En quoi le fait d’associer la technologie à des valeurs humaines est une combinaison gagnante pour vous ?  

Nous sommes convaincus que les programmes informatiques sont le reflet des hommes et des femmes qui les programment, ils portent en eux l’identité des ingénieurs qui les développent. Nous appelons cela l’identité technologique. De plus, souvent les projets se heurtent à des difficultés humaines au moins autant que techniques, si ce n’est plus. Autant de projets sont en échec pour des raisons collectives et systémiques et concrètement pour y faire face, nous avons démarré plusieurs initiatives autour du développement des savoirs-êtres. Nous avons également mis en place un cadre qui régit nos actions et notre vision : le H.E.A.T. Le HEAT qui représente les apprentissages nécessaires de notre époque : HUMANITIES (ie. Sciences Humaines) ENGINEERING (ie. Ingénierie) ART et TECHNOLOGY.

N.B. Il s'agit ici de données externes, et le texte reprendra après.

Lemma in_range_false lo hi c : Py.in_range lo hi c = false <-> c < lo \/ hi < c.
Proof.
  unfold Py.in_range. rewrite andb_false_iff, !Z.leb_gt. tauto.
Qed.

Lemma letter_not_upper c :
  is_letter c = true -> ascii_upper c = false -> ascii_lower c = true.
Proof.
  unfold is_letter. intros H Hu. rewrite Hu, orb_false_r in H. exact H.
Qed.

Lemma round_div_nearest n :
  let k := round_div n 200 in
  Z.abs (200 * k - n) <= 100 /\
  (Z.abs (200 * k - n) < 100 \/ Z.even k = true).
Proof.
  unfold round_div.
  pose proof (Z.div_mod n 200 ltac:(lia)) as E.
  pose proof (Z.mod_pos_bound n 200 ltac:(lia)) as B.
  destruct (Z.ltb_spec (2 * (n mod 200)) 200) as [H1 | H1].
  - cbv zeta. split; [lia | left; lia].
  - destruct (Z.ltb_spec 200 (2 * (n mod 200))) as [H2 | H2].
    + cbv zeta. split; [lia | left; lia].
    + destruct (Z.even (n / 200)) eqn:Ev; cbv zeta.
      * split; [lia | now right].
      * split; [lia | right].
        rewrite Z.even_add, Ev. reflexivity.
Qed.

End PyFacts.

(** ** The language guess *)

Section LanguageFacts.

Import PyFacts.

Ltac guess_cases text :=
  unfold infer_language_guess;
  destruct (Py.search_class cyrillic text) eqn:Ecyr;
  [| destruct (Py.search_class cjk text) eqn:Ecjk;
     [| destruct (Py.search_class spanish_set text) eqn:Esp;
        [| destruct (Py.search_class french_set text) eqn:Efr;
           [| destruct (Py.search_class german_set text) eqn:Ede ]]]].

Lemma one_of_In cs c : Py.one_of cs c = true <-> In c cs.
Proof.
  unfold Py.one_of. rewrite existsb_exists. split.
  - intros (x & Hx & E). apply Z.eqb_eq in E. now subst.
  - intros H. exists c. split; [assumption | apply Z.eqb_refl].
Qed.

Lemma cyrillic_iff c : cyrillic c = true <-> russian_letter c.
Proof.
  unfold cyrillic, russian_letter.
  rewrite !orb_true_iff, !in_range_iff, one_of_In. cbn [In]. lia.
Qed.

Lemma cjk_iff c : cjk c = true <-> kana_or_kanji c.
Proof.
  unfold cjk, kana_or_kanji. rewrite !orb_true_iff, !in_range_iff. lia.
Qed.

Lemma search_class_holds cls (P : Z -> Prop) text :
  (forall c, cls c = true <-> P c) ->
  (Py.search_class cls text = true <-> holds P text).
Proof.
  intros H. rewrite search_class_has. unfold has, holds.
  split; intros (c & Hc & Hp); exists c; (split; [assumption | now apply H]).
Qed.

(** C7.  The checks of the language guess come in a fixed order and the
    first that succeeds gives the answer: Russian when the text holds a
    letter of the Russian alphabet; otherwise Japanese/Chinese when it holds
    a kana or a unified ideograph; otherwise Spanish, French or German, in
    this order, when it holds a character of the set; otherwise English. *)
Theorem infer_language_guess_priority (text : Py.str) :
  (holds russian_letter text ->
   infer_language_guess text = lit "Russian") /\
  (~ holds russian_letter text -> holds kana_or_kanji text ->
   infer_language_guess text = lit "Japanese/Chinese") /\
  (~ holds russian_letter text -> ~ holds kana_or_kanji text ->
   holds spanish_mark text ->
   infer_language_guess text = lit "Spanish") /\
  (~ holds russian_letter text -> ~ holds kana_or_kanji text ->
   ~ holds spanish_mark text -> holds french_mark text ->
   infer_language_guess text = lit "French") /\
  (~ holds russian_letter text -> ~ holds kana_or_kanji text ->
   ~ holds spanish_mark text -> ~ holds french_mark text ->
   holds german_mark text ->
   infer_language_guess text = lit "German") /\
  (~ holds russian_letter text -> ~ holds kana_or_kanji text ->
   ~ holds spanish_mark text -> ~ holds french_mark text ->
   ~ holds german_mark text ->
   infer_language_guess text = lit "English").
Proof.
  pose proof (search_class_holds cyrillic _ text cyrillic_iff) as Hru.
  pose proof (search_class_holds cjk _ text cjk_iff) as Hcjk.
  pose proof (search_class_holds spanish_set spanish_mark text
                (one_of_In _)) as Hes.
  pose proof (search_class_holds french_set french_mark text
                (one_of_In _)) as Hfr.
  pose proof (search_class_holds german_set german_mark text
                (one_of_In _)) as Hde.
  guess_cases text;
    repeat split; intros; try reflexivity; exfalso;
    repeat match goal with
           | H : true = true <-> _ |- _ =>
             apply proj1 in H; specialize (H eq_refl)
           | H : false = true <-> _ |- _ =>
             apply proj2 in H;
             assert (~ _)
               by (let X := fresh in intros X; apply H in X; discriminate X);
             clear H
           end;
    tauto.
Qed.
Definition zero_sample : unit_interval.
Proof. refine (UnitInterval 0 _ _); [discriminate | reflexivity]. Defined.

(** ** Telling the colours of the wheel apart *)



Definition hex2 (n : Z) : string := padStart0 2 (toString16 n).

(** Reading hexadecimal digits back. *)
Definition unhex (s : string) : Z := Z.of_N (HexString.Raw.to_N s 0).



(** ** The click state machine *)

(** [selectedPiece]'s object [{ column, row }] *)
Record piece := Piece { column : nat; row : Z }.

(** The variables the click handlers share: [state] is written in place,
    [referenceState] never, [selectedPiece] is [null] ([None]) or a piece.
    Every column is an array of its own, created by [initializeState], so a
    write to one slot changes no other column and neither board shares a
    column with the other. *)
Record game := Game {
  state : board;
  referenceState : board;
  selectedPiece : option piece
}.

(** A handler runs on the shared variables and either completes with a
    value or throws; both leave the variables as they are at that moment. *)
Inductive outcome (A : Type) :=
  | Done (a : A) (g : game)
  | Raise (e : error) (g : game).
Arguments Done {A} a g.
Arguments Raise {A} e g.

Definition Exec (A : Type) : Type := game -> outcome A.

Definition exec_ret {A} (a : A) : Exec A := fun g => Done a g.

Definition exec_bind {A B} (m : Exec A) (k : A -> Exec B) : Exec B :=
  fun g => match m g with
           | Done a g' => k a g'
           | Raise e g' => Raise e g'
           end.

Notation "'let!' x ':=' m 'in' k" := (exec_bind m (fun x => k))
  (at level 10, x name, m at level 100, k at level 200, only parsing).

(** [b[columnIndex][i]], for [b] one of the two boards: indexing
    [undefined] throws. *)
Definition read_cell (b : game -> board) (columnIndex : nat) (i : Z) : Exec value :=
  fun g => match b g !! columnIndex with
           | None => Raise TypeError g
           | Some column => Done (array_get column i) g
           end.

(** [state[columnIndex][i] = v] *)
Definition write_cell (columnIndex : nat) (i : Z) (v : value) : Exec unit :=
  fun g => match state g !! columnIndex with
           | None => Raise TypeError g
           | Some column =>
               Done tt (Game (<[columnIndex:=array_set column i v]> (state g))
                             (referenceState g) (selectedPiece g))
           end.

(** [selectedPiece = p] *)
Definition set_selectedPiece (p : option piece) : Exec unit :=
  fun g => Done tt (Game (state g) (referenceState g) p).

(** [selectedPiece.column] and [selectedPiece.row]: a property of [null]
    throws. *)
Definition selected : Exec piece :=
  fun g => match selectedPiece g with
           | None => Raise TypeError g
           | Some p => Done p g
           end.

Section Game.

Variables COLUMNS HEIGHT : nat.

(** The loop of [findEmptyRow], [remaining] rounds from row [i]. *)
Fixpoint findEmptyRow_from (columnIndex remaining i : nat) : Exec Z :=
  match remaining with
  | O => exec_ret (-1)%Z
  | S remaining' =>
      let! v := read_cell state columnIndex (Z.of_nat i) in
      if is_null v then exec_ret (Z.of_nat i)
      else findEmptyRow_from columnIndex remaining' (S i)
  end.

(** [findEmptyRow(columnIndex)]: [i] runs from 0 while [i <= HEIGHT]. *)
Definition findEmptyRow (columnIndex : nat) : Exec Z :=
  findEmptyRow_from columnIndex (S HEIGHT) 0.

(** The loop of [findTopPiece] over the rows below [n], downwards. *)
Fixpoint findTopPiece_below (columnIndex n : nat) : Exec Z :=
  match n with
  | O => exec_ret (-1)%Z
  | S i =>
      let! v := read_cell state columnIndex (Z.of_nat i) in
      if negb (is_null v) then exec_ret (Z.of_nat i)
      else findTopPiece_below columnIndex i
  end.

(** [findTopPiece(columnIndex)]: [i] runs from [HEIGHT - 1] down to 0. *)
Definition findTopPiece (columnIndex : nat) : Exec Z :=
  findTopPiece_below columnIndex HEIGHT.

(** [handleFirstClick(columnIndex)] *)
Definition handleFirstClick (columnIndex : nat) : Exec unit :=
  let! rowTopPiece := findTopPiece columnIndex in
  if (rowTopPiece =? -1)%Z then set_selectedPiece None
  else set_selectedPiece (Some (Piece columnIndex rowTopPiece)).

(** [handleSecondClick(columnIndex)]; [generatePythonCode] only writes to
    the console. *)
Definition handleSecondClick (columnIndex : nat) : Exec unit :=
  let targetColumn := columnIndex in
  let! p := selected in
  if decide (targetColumn = column p) then set_selectedPiece None
  else
    let! targetRow := findEmptyRow targetColumn in
    let! _ := (if negb (targetRow =? -1)%Z then
       let! p := selected in
       let! moved := read_cell state (column p) (row p) in
       let! _ := write_cell targetColumn targetRow moved in
       let! p := selected in
       write_cell (column p) (row p) Null
     else exec_ret tt) in
    set_selectedPiece None.

(** The inner loop of [haveWon] on column [i], [remaining] rounds from row
    [j]: [false] when a slot differs. *)
Fixpoint haveWon_rows (i remaining j : nat) : Exec bool :=
  match remaining with
  | O => exec_ret true
  | S remaining' =>
      let! v := read_cell state i (Z.of_nat j) in
      let! w := read_cell referenceState i (Z.of_nat j) in
      if bool_decide (v <> w) then exec_ret false
      else haveWon_rows i remaining' (S j)
  end.

(** The outer loop of [haveWon], [remaining] rounds from column [i]. *)
Fixpoint haveWon_columns (remaining i : nat) : Exec bool :=
  match remaining with
  | O => exec_ret true
  | S remaining' =>
      let! same := haveWon_rows i HEIGHT 0 in
      if same then haveWon_columns remaining' (S i) else exec_ret false
  end.

(** [haveWon()] *)
Definition haveWon : Exec bool := haveWon_columns COLUMNS 0.

(** [handleClick(columnIndex)]; [renderGame] repaints the page from the
    variables and is not modelled. *)
Definition handleClick (columnIndex : nat) : Exec unit :=
  fun g => match selectedPiece g with
           | None => handleFirstClick columnIndex g
           | Some _ => handleSecondClick columnIndex g
           end.

(** A sequence of clicks, one [handleClick] after the other. *)
Fixpoint handleClicks (columnIndexes : list nat) : Exec unit :=
  match columnIndexes with
  | [] => exec_ret tt
  | columnIndex :: rest => let! _ := handleClick columnIndex in handleClicks rest
  end.

End Game.

(** ** Vocabulary of the properties *)

(** A partition of [balls] over [columns] columns of [height] slots. *)
Definition is_partition (columns balls height : Z) (l : list Z) : Prop :=
  Z.of_nat (length l) = columns
  /\ Forall (fun n => (0 <= n <= height)%Z) l
  /\ Zsum l = balls.

(** The colours in a column, bottom first, and on a board. *)
Definition color_of (v : value) : option string :=
  match v with Color c => Some c | Undefined | Null => None end.

Definition colors (column : list value) : list string := omap color_of column.

Definition board_colors (b : board) : list string := b ≫= colors.

(** The slots of a column that are filled, that is, not [null]. *)
Definition count_filled (column : list value) : nat :=
  length (filter (fun v => v <> Null) column).

(** Row [j] of column [i], when the board has a column [i]. *)
Definition slot (b : board) (i j : nat) : option value :=
  (fun column => array_get column (Z.of_nat j)) <$> b !! i.

(** A column of [HEIGHT] slots in which [balls] rest on the bottom, one on
    the other, with [null] above. *)
Definition tower (HEIGHT : nat) (balls : list string) : list value :=
  (Color <$> balls) ++ replicate (HEIGHT - length balls) Null.

Definition resting (HEIGHT : nat) (column : list value) : Prop :=
  exists balls, length balls <= HEIGHT /\ column = tower HEIGHT balls.

(** The selected piece is the topmost ball of its column. *)
Definition selection_ok (HEIGHT : nat) (g : game) : Prop :=
  match selectedPiece g with
  | None => True
  | Some p =>
      exists balls x,
        state g !! column p = Some (tower HEIGHT (balls ++ [x]))
        /\ length balls < HEIGHT
        /\ row p = Z.of_nat (length balls)
  end.

(** The filled slots of a column are the rows below some [n], each holding
    a colour, and the rows from [n] up hold [null]. *)
Definition filled_run (HEIGHT : nat) (n : nat) (column : list value) : Prop :=
  n <= HEIGHT /\ length column = HEIGHT
  /\ (forall j, j < n -> exists c, column !! j = Some (Color c))
  /\ (forall j, n <= j < HEIGHT -> column !! j = Some Null).

(** No filled slot lies above an empty one. *)
Definition no_ball_above_empty (column : list value) : Prop :=
  forall i j v, i < j -> column !! i = Some Null -> column !! j = Some v -> v = Null.

(** What a click on [columnIndex] does to the board.  A first click leaves
    it as it is.  A second click clears the selection; on the column of the
    selected piece, or on a full column, the board is as it was; on another
    column the topmost ball [x] of the selected column goes on top of the
    balls of the clicked one. *)
Definition click_effect (HEIGHT : nat) (g : game) (columnIndex : nat)
    (g' : game) : Prop :=
  match selectedPiece g with
  | None => state g' = state g
  | Some p =>
      selectedPiece g' = None /\
      if decide (columnIndex = column p) then state g' = state g
      else exists source x target,
        state g !! column p = Some (tower HEIGHT (source ++ [x]))
        /\ row p = Z.of_nat (length source)
        /\ state g !! columnIndex = Some (tower HEIGHT target)
        /\ length target <= HEIGHT
        /\ state g' =
             if decide (length target < HEIGHT)
             then <[column p:=tower HEIGHT source]>
                    (<[columnIndex:=tower HEIGHT (target ++ [x])]> (state g))
             else state g
  end.
(** Closed form of what [enrich] stores for a given outcome of the fetch;
    [enrich_run] below proves that [enrich] computes it. *)
Definition digest_of (outcome : Settled Response) : jsstring :=
  match outcome with
  | Fulfilled r =>
      match text r with
      | Fulfilled body => trim (hd [] (split space body))
      | Rejected _ => lit "N/A"
      end
  | Rejected _ => lit "N/A"
  end.

Definition enriched (net : Network) (item : FileItem) : FileItem :=
  with_sha256 item (digest_of (net (checksum_url item))).

(** The checksum fetch rejected: [fetch] itself, or the reading of the body. *)
Definition rejected (outcome : Settled Response) : Prop :=
  match outcome with
  | Rejected _ => True
  | Fulfilled r => match text r with Rejected _ => True | Fulfilled _ => False end
  end.

(** A well-formed lowercase hexadecimal digest: not empty, digits [0-9a-f]. *)
Definition is_lower_hex (c : code_unit) : bool :=
  ((48 <=? c) && (c <=? 57) || (97 <=? c) && (c <=? 102))%N.

Definition is_hex_digest (s : jsstring) : bool :=
  match s with
  | [] => false
  | _ => forallb is_lower_hex s
  end.

(** A string of decimal digits, and the integer it denotes. *)
Definition is_digit (c : code_unit) : bool := ((48 <=? c) && (c <=? 57))%N.

Definition decimal_value (s : jsstring) : Z :=
  digits_value (map (fun c => Z.of_N c - 48)%Z s).

(** A [size] that is a Number holding a non-negative integer. *)
Definition size_is_nonneg_integer (v : StringOrNumber) : bool :=
  match v with
  | Num n => is_nonneg_integer n
  | Str _ => false
  end.

(** A consistent comparator, as [Array.prototype.sort] expects: its sign
    makes a total preorder. *)
Record consistent (A : Type) (cmp : A -> A -> Z) : Prop := {
  cmp_refl : forall a, cmp a a = 0%Z;
  cmp_sign : forall a b, (cmp a b < 0)%Z <-> (0 < cmp b a)%Z;
  cmp_trans : forall a b c, (cmp a b <= 0)%Z -> (cmp b c <= 0)%Z -> (cmp a c <= 0)%Z
}.

(** [a] may stand before [b] in ascending order under a comparator. *)
Definition ascending (A : Type) (cmp : A -> A -> Z) (a b : A) : Prop :=
  (cmp a b <= 0)%Z.

(** The manifest request rejected (a network error), or the reading of
    its body as JSON rejected.  The status of an answer plays no part here,
    as no page looks at it: an answer with status 500 belongs here only when
    its body is not JSON. *)
Definition manifest_rejected (net : Network) (address : jsstring) : Prop :=
  (exists e, net address = Rejected e) \/
  (exists res e, net address = Fulfilled res /\ json res = Rejected e).

(** The records of an object manifest, in the order of the loop of
    [PageTsx.items_of]. *)
Definition object_items (categories : list (jsstring * list Entry.t))
  : list FileItem :=
  flat_map (fun '(kind, arr) => map (PageTsx.item_of kind) arr) categories.

(** The number of entries of an object manifest, over all its categories. *)
Definition entry_count (categories : list (jsstring * list Entry.t)) : nat :=
  list_sum (map (fun c => length (snd c)) categories).

(* ================================================================== *)
(** ** Sample data                                                      *)
(* ================================================================== *)

Module Sample.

L’univers du digital se réinvente tous les jours. Comment faites-vous pour rester innovant ?

Tout d'abord via le recrutement de personnes qui nous bousculent, suscitent les débats et apportent une diversité cognitive qui nous fait avancer et nous rend meilleurs. Ensuite, nous travaillons régulièrement avec des associations dans le cadre de mécénat de compétence, comme avec le CREA Mont-Blanc, ou Konexio, qui nous poussent à être ingénieux et sobres dans notre approche (faire plus avec moins). Enfin, nous co-construisons des solutions en partenariat avec nos clients pour explorer ensemble de nouveaux usages (objets connectés, machine learning, intelligence artificielle, sobriété numérique…) et nous avons lancé un espace dédié pour cela, notre Hackerspace.

Quels sont vos prochains objectifs à court et long terme ?

Nous souhaitons travailler sur les usages technologiques qui ont un impact positif sur les écosystèmes (social, sociétal, environnemental) et les prioriser. Nous partons du principe que la technologie est en soi, ni bonne ni mauvaise, mais que c’est l’usage que l’on en fait ou l’intention qu’on lui donne qui la détermine. Il est donc essentiel pour nous d’étudier et d'appréhender nos rapports avec cette dernière, sa compréhension et développer en ce sens des savoirs nécessaires au service de projets pérennes et souhaitables.